Squid Ink: So how's Gilt going?

Ruth Reichl: It's great. I'm so happy with the stuff we're doing. I feel like nobody else is still doing the kind of journalism that we were trying to do at Gourmet. Really written pieces. Really edited. Really thought about. So we can get all kinds of really great people to write for us. We actually pay, although we don't pay thousands of dollars.

SI: It's almost atavistic, in terms of the quality of the writing and the visuals and the fact that it IS actually edited.

RR: It feels great. And I feel like we're also publishing things that need to be said. We get to do political stuff when we want to.

SI: Barry Estabrook!

RR: And we sell incredible stuff that's hard to find. Great fish sauce. Finger limes. I remember in Gourmet we did this piece, I think in my first issue, about finger limes, but you couldn't buy them then. These exist, but you can't have them. Now you can have them. And you can get the great meat that Thomas Keller uses, and black garlic. And Melissa Clark will come into the office and say, What should I be doing recipes for this week? And you hand her the black garlic. It's really exciting finding all these artisans who don't have a good path to market.

SI: It's like a jigsaw puzzle: you have the stuff and you have a network of really well curated stories to go with it. It's like a virtual magazine, which I'm sure was the idea.

RR: Yeah, and for someone like me who watched my magazine die — not because people didn't like it but because in the recession the advertising went away — I was fascinated by the notion of doing good journalism that was not supported by advertising but was actually supported by commerce. And what is the result when you tear down the firewall. Which doesn't really exist anyway. What if you just tear it down and say: Editorial and commerce are going to march hand in hand. So we then have control over what we're selling.

SI: You're not just waiting for some advertiser to roll in. Or out.

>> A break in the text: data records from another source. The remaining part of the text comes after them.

(* ===== verification/HashChain.v ===== *)
(** * The hash chain (dsm/src/core/state_machine/hashchain.rs)

    The store of states with its current state, the look-ups and the chain
    verification; the batches kept beside the chain with their status machine;
    the Merkle proof of this file.  The chain's own [sparse_checkpoints] map is
    never written by the source, and is kept here because the look-up reads it. *)
From S2P Require Import Prelude Tokens Operations SparseIdx States RandomWalk Transition Merkle Batch.

(** ** Data *)

Inductive BatchStatus :=
  | Pending
  | Finalized
  | Committed
  | Failed (msg : string).

#[global] Instance BatchStatus_eq_dec : EqDecision BatchStatus.
Proof. solve_decision. Defined.

Record BatchValidationState := mkValidation {
  validation_count : Z;
  required_validations : Z;
  validation_signatures : list bytes;
}.

Record HashChain := mkChain {
  hc_states : gmap string State;
  hc_current : option State;
  hc_checkpoints : gmap Z State;
  hc_manager : BatchManager;
  hc_batches : gmap Z StateBatch;
  hc_cached : gmap Z (list StateTransition);
  hc_next_batch_id : Z;
  hc_statuses : gmap Z BatchStatus;
  hc_validation : gmap Z BatchValidationState;
}.

(** [hashchain::MerkleProof] *)
Record ChainProof := mkChainProof {
  cp_index : Z;
  cp_siblings : list bytes;
  cp_leaf_data : bytes;
  cp_height : Z;
}.

Module ChainMerkle.
Section ChainMerkle.
Context {B3 : Blake3}.

Definition generate (tree : SparseMerkleTree) (index : Z) : outcome ChainProof :=
  siblings ← Plain.gen_siblings (Z.to_nat (smt_height tree)) index (smt_nodes tree);
  leaf_data ← ok_or (EMerkle "Leaf data not found") (smt_leaves tree !! index);
  Ok (mkChainProof index siblings leaf_data (smt_height tree)).

(** The loop over the levels; [index >> level] panics from level 64 on. *)
Fixpoint climb (computed : bytes) (index level : Z) (siblings : list bytes) : outcome bytes :=
  match siblings with
  | [] => Ok computed
  | s :: siblings =>
      if 64 <=? level then Panic
      else
        let bit := Z.land (Z.shiftr index level) 1 in
        climb (blake3 (if bit =? 0 then computed ++ s else s ++ computed)) index (level + 1) siblings
  end.

Definition verify (p : ChainProof) (root_hash : bytes) : outcome bool :=
  h ← climb (blake3 (cp_leaf_data p)) (cp_index p) 0 (cp_siblings p);
  Ok (constant_time_eq h root_hash).

End ChainMerkle.
End ChainMerkle.

(** [values().find(P)] and [values().any(P)] on the state map. *)
Definition find_state (P : State → bool) (m : gmap string State) : option State :=
  snd <$> head (filter (fun p => P p.2 = true) (map_to_list m)).
Definition any_state (P : State → bool) (m : gmap string State) : bool :=
  existsb P (map_to_list m).*2.

Module HC.
Section HC.
Context {B3 : Blake3} {RT : Runtime}.
Context {SO : Bincode Operation} {SB : Bincode Balance} {SP : Bincode PreCommitment}.
Context {ST : Bincode StateTransition}.

Definition new : HashChain := mkChain ∅ None ∅ BM.new ∅ ∅ 0 ∅ ∅.

Definition set_states (m : gmap string State) (cur : option State) (c : HashChain) : HashChain :=
  mkChain m cur (hc_checkpoints c) (hc_manager c) (hc_batches c) (hc_cached c) (hc_next_batch_id c)
    (hc_statuses c) (hc_validation c).
Definition set_manager (bm : BatchManager) (c : HashChain) : HashChain :=
  mkChain (hc_states c) (hc_current c) (hc_checkpoints c) bm (hc_batches c) (hc_cached c)
    (hc_next_batch_id c) (hc_statuses c) (hc_validation c).
Definition set_batches (b : gmap Z StateBatch) (c : HashChain) : HashChain :=
  mkChain (hc_states c) (hc_current c) (hc_checkpoints c) (hc_manager c) b (hc_cached c)
    (hc_next_batch_id c) (hc_statuses c) (hc_validation c).
Definition set_cached (m : gmap Z (list StateTransition)) (c : HashChain) : HashChain :=
  mkChain (hc_states c) (hc_current c) (hc_checkpoints c) (hc_manager c) (hc_batches c) m
    (hc_next_batch_id c) (hc_statuses c) (hc_validation c).
Definition set_next_id (n : Z) (c : HashChain) : HashChain :=
  mkChain (hc_states c) (hc_current c) (hc_checkpoints c) (hc_manager c) (hc_batches c) (hc_cached c)
    n (hc_statuses c) (hc_validation c).
Definition set_status (id : Z) (s : BatchStatus) (c : HashChain) : HashChain :=
  mkChain (hc_states c) (hc_current c) (hc_checkpoints c) (hc_manager c) (hc_batches c) (hc_cached c)
    (hc_next_batch_id c) (<[id := s]> (hc_statuses c)) (hc_validation c).
Definition set_validation (id : Z) (v : BatchValidationState) (c : HashChain) : HashChain :=
  mkChain (hc_states c) (hc_current c) (hc_checkpoints c) (hc_manager c) (hc_batches c) (hc_cached c)
    (hc_next_batch_id c) (hc_statuses c) (<[id := v]> (hc_validation c)).

(** ** States *)

(** The sparse index names the predecessor, a cached transition starts from
    it, or the index names genesis. *)
Definition index_ok (c : HashChain) (s : State) : bool :=
  let prev_num := state_number s - 1 in
  Sparse.contains (indices (sparse_index s)) prev_num ||
  existsb (fun ts => existsb (fun t => state_number (tr_previous_state t) =? prev_num) ts)
    (map_to_list (hc_cached c)).*2 ||
  Sparse.contains (indices (sparse_index s)) 0.

Definition add_state (s : State) : M HashChain unit := fun c =>
  if any_state (fun x => state_number x =? state_number s) (hc_states c) then
    (Err (EGeneric "Conflicting state_number detected. Attempted to add a state whose state_number already exists in the chain."), c)
  else if (0 <? state_number s) && negb (index_ok c s) then
    (Err (EValidation "Sparse index must include previous state reference for proper chain traversal"), c)
  else
    let cur := match hc_current c with
               | Some cur => if state_number cur <? state_number s then s else cur
               | None => s
               end in
    (Ok tt, set_states (<[st_id s := s]> (hc_states c)) (Some cur) c).

Definition get_state (c : HashChain) (id : string) : option State := hc_states c !! id.

Definition get_latest_state (c : HashChain) : outcome State :=
  ok_or (ENotFound "State" (Some "Chain is empty")) (hc_current c).

(** The walk from a checkpoint: it stops at the target or where the next id is
    missing.  Each turn moves to the state stored under the next id, so a walk
    longer than the number of stored states repeats itself forever. *)
Fixpoint walk (fuel : nat) (c : HashChain) (cur : State) (n : Z) : outcome State :=
  match fuel with
  | O => Hang
  | S fuel =>
      if state_number cur =? n then Ok cur
      else
        k ← u64_add (state_number cur) 1;
        match hc_states c !! state_id k with
        | Some next => walk fuel c next n
        | None => Err (ENotFound "State" (Some "State number {} not found"))
        end
  end.

(** The largest checkpoint number in (0, n], 0 if there is none. *)
Definition nearest_checkpoint (c : HashChain) (n : Z) : Z :=
  foldl (fun best k => if (k <=? n) && (best <? k) then k else best) 0 (map_to_list (hc_checkpoints c)).*1.

Definition get_state_by_number (c : HashChain) (n : Z) : outcome State :=
  match hc_current c with
  | None => Err (ENotFound "State" (Some "Chain is empty"))
  | Some current =>
      if state_number current <? n then Err (ENotFound "State" (Some "State number {} is out of range"))
      else
        match find_state (fun s => state_number s =? n) (hc_states c) with
        | Some s => Ok s
        | None =>
            let cp := nearest_checkpoint c n in
            if 0 <? cp then
              start ← unwrap (hc_checkpoints c !! cp);
              walk (S (S (size (hc_states c)))) c start n
            else Err (ENotFound "State" (Some "State number {} not found"))
        end
  end.

Definition get_state_by_hash (c : HashChain) (h : bytes) : outcome State :=
  ok_or (ENotFound "State" (Some "State with given hash not found"))
    (find_state (fun s => bool_decide (hash s = h)) (hc_states c)).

RR: Right. What often, too often, happens in magazines is that you end up with a great editorial product and then you're selling things that you don't really approve of. And so on the one hand, you're going: Read this article. And on the other you're sort of thinking…

SI: Why am I looking at a Target ad?

RR: Although, I'd have loved to have had Target ads in Gourmet. They do beautiful ads. But a lot of times you're thinking: Why am I looking at a kitty litter ad? There was a famous Gourmet example when they got ads from I Can't Believe It's Not Butter. This was before I was there. And then they were trying to do recipes with I Can't Believe It's Not Butter.

SI: That's kind of tragic.

RR: In really good times, you say, No, I'm not taking that ad. But in bad times, you'll take anything. And we're not in that situation. We'll never sell stuff that we don't like; we just won't do it. That really did happen before I got there. And people were still laughing about it. And, on top of that, when I walked in to talk to them, most of the people who work there are late 20s, early 30s. This generation of food people completely blow me away with their passion, their intelligence and their extraordinary knowledge.

SI: So how you think the food scene has changed?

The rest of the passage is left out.